Biografico, Drammatico, Recensione

MOLLY’S GAME

Titolo OriginaleMolly's Game
NazioneU.S.A.
Anno Produzione2017
Durata140’
Sceneggiatura
Scenografia

TRAMA

Molly Bloom: promessa dello sci fermata da un incidente e, da adulta, arrestata per tavoli da poker clandestini in cui è coinvolta la mafia russa.

RECENSIONI

Con The Social Network e Steve Jobs forma un’ideale trilogia biografica sorkiana con Io a pezzi, vetri infranti non da ricomporre ma da osservare nel modo in cui riflettono diversamente la realtà. I registi David Fincher e Danny Boyle incollavano i frammenti sul muro e, osservandoli da lontano, il quadro era compositamente chiaro.
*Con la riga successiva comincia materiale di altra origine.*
(* ===== verification/SmtpSpec.v ===== *)
(** What the mail client does with the replies of a server: how they are read, the order of the
    commands whatever the server answers, the conversation with a server that follows the
    protocol, and what happens with one that does not. *)

From S2P Require Import Prelude MessageParser Base64 Smtp SmtpSession.

#[local] Open Scope Z_scope.

(** * Reading a reply *)

(** A reply as RFC 5321 prints it: every line has the code, all but the last a hyphen after it. *)
Definition line_text (status text : string) : string :=
  status +:+ (if str_empty text then "" else " " +:+ text) +:+ CRLF.
Fixpoint print_reply (code : Z) (lines : list (string * string)) : string :=
  match lines with
  | [] => ""
  | [(status, text)] => to_string code +:+ " " +:+ line_text status text
  | (status, text) :: lines => to_string code +:+ "-" +:+ line_text status text +:+ print_reply code lines
  end.
Definition line_ok (l : string * string) : Prop :=
  no_char " " l.1 /\ no_char CR l.1 /\ no_char CR l.2 /\ no_char LF l.2.

Lemma no_char_cons c d s : no_char c (String d s) <-> d <> c /\ no_char c s.
Proof.
  unfold no_char. cbn. destruct (Ascii.eqb_spec d c) as [->|Hn]; [split; [done|by intros []]|].
  destruct (find_char c s); cbn; naive_solver.
Qed.

Lemma read_status_app s c r :
  no_char " " s -> no_char CR s -> c = " "%char \/ c = CR -> read_status (s +:+ String c r) = (s, Some c, r).
Proof.
  intros H1 H2 Hc. induction s as [|d s IH].
  - rewrite str_app_nil_l. destruct Hc as [-> | ->]; done.
  - apply no_char_cons in H1 as [Hd1 H1], H2 as [Hd2 H2]. rewrite str_app_cons. cbn [read_status].
    rewrite (proj2 (Ascii.eqb_neq _ _) Hd1), (proj2 (Ascii.eqb_neq _ _) Hd2). cbn [orb]. by rewrite IH.
Qed.
Lemma read_text_app s r : no_char CR s -> read_text (s +:+ String CR r) = (s, r).
Proof.
  intros Hs. induction s as [|d s IH]; [done|]. apply no_char_cons in Hs as [Hd Hs]. rewrite str_app_cons.
  cbn [read_text]. rewrite (proj2 (Ascii.eqb_neq _ _) Hd). by rewrite IH.
Qed.

(** Readers consume. *)
Lemma read_status_le s : (String.length (read_status s).2 <= String.length s)%nat.
Proof.
  induction s as [|c s IH]; [done|]. cbn [read_status]. destruct (_ || _); [cbn; lia|].
  destruct (read_status s) as [[e cc] rest]. cbn in *. lia.
Qed.
Lemma read_text_le s : (String.length (read_text s).2 <= String.length s)%nat.
Proof.
  induction s as [|c s IH]; [done|]. cbn [read_text]. destruct (Ascii.eqb c CR); [cbn; lia|].
  destruct (read_text s) as [e rest]. cbn in *. lia.
Qed.
Lemma rest_le code s out out' rest :
  reply_line_rest code s out = Ok (out', rest) -> (String.length rest <= String.length s)%nat.
Proof.
  unfold reply_line_rest. pose proof (read_status_le s) as Hs. destruct (read_status s) as [[st cc] r1]. cbn in Hs.
  assert (Hb : forall t r, (o ← record_line code st t out; mret (o, r)) = Ok (out', rest) -> rest = r).
  { intros t r. destruct (record_line code st t out) as [o|]; cbn; [by intros [= _ <-]|done]. }
  destruct cc; [|intros ->%Hb; done]. destruct r1 as [|c r2]; cbn [get_char]; [intros ->%Hb; cbn; lia|]. cbn in Hs.
  destruct (Ascii.eqb c LF); [intros ->%Hb; lia|]. pose proof (read_text_le r2) as Ht.
  destruct (read_text r2) as [t r3]. cbn in Ht. intros ->%Hb. rewrite str_length_drop. lia.
Qed.

(** The fuel of [parseSmtpCommand] is enough, and more makes no difference. *)
Lemma parse_fuel f f' s elm out :
  (String.length s < f)%nat -> (String.length s < f')%nat -> parse_replies f s elm out = parse_replies f' s elm out.
Proof.
  revert f' s elm out. induction f as [|f IH]; intros [|f'] s elm out Hf Hf'; [lia..|].
  destruct s as [|c r]; [done|]. cbn in Hf, Hf'. cbn [parse_replies]. destruct (_ || _); [|apply IH; lia].
  destruct (reply_line_rest elm r out) as [[out' rest]|e] eqn:E; [|done]. cbn. apply rest_le in E. apply IH; lia.
Qed.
La prima regia di un virtuoso della scrittura, invece, sorprende nell’optare per una struttura che ambisce a perdersi nel labirinto, a costo di essere urticante: due ore e mezza di durata, spossante Io narrante, incastro di flashback che, dal tavolo da poker, si interfaccia con i ricordi di infanzia e un “futuro” a colloquio con l’avvocato. Una linea temporale terremotata che suggerisce un profilo psicologico, se non un quadro clinico (il padre è psichiatra): fra obbligo all’eccellenza e resilienza, l’Ego del Vincente frustrato, una volta constatato il gioco truccato, forse, decide di barare. Se le sfaccettature del carattere sono indispensabili, spiazza che tale taglio sia adottato anche per la vicenda “giudiziaria”, con oculato centellinamento e celamento delle informazioni dietro bombardamento delle stesse. Tenendo conto anche dei registri inidentificati, è una forma estetica inedita (per Sorkin) che ammanta le tracce di uno stile noto, esasperandolo in dati indisponibili e relegando in pochi passaggi (con Idris Elba) la commedia sofisticata con battute fulminanti. Lo spirito sorkiano edificante, che si dibatte in confronti dirimenti da “tribunale”, suona l’unica nota stonata, la sentenza finale favolistica: bacia anche, però, una delle scene più toccanti, la seduta terapeutica padre/figlia in cui il trauma di un’intera vita è dissipato. Jessica Chastain, Molly ‘Regina del Poker’ Bloom come da autobiografia, è immensa in un’opera dalla parte del genere femminile se non femminista: l’ossessione del Campione nasce da una competizione indotta con le figure maschili nell’infanzia; il poker è mezzo per controllare, simbolicamente, la potenza dell’altro sesso, fra autoritaria figura paterna e prevaricazioni dei colleghi di business. Molly è come il gioco di Sorkin: per come si presenta non persuade, ma soggioga nella sua alterità e rivela la tenacia (l’ultimo flashback sull’incidente), l’altura morale in nome del “nome” che resta, al di là di tutto, e va difeso ad ogni costo (citando La Seduzione del Male).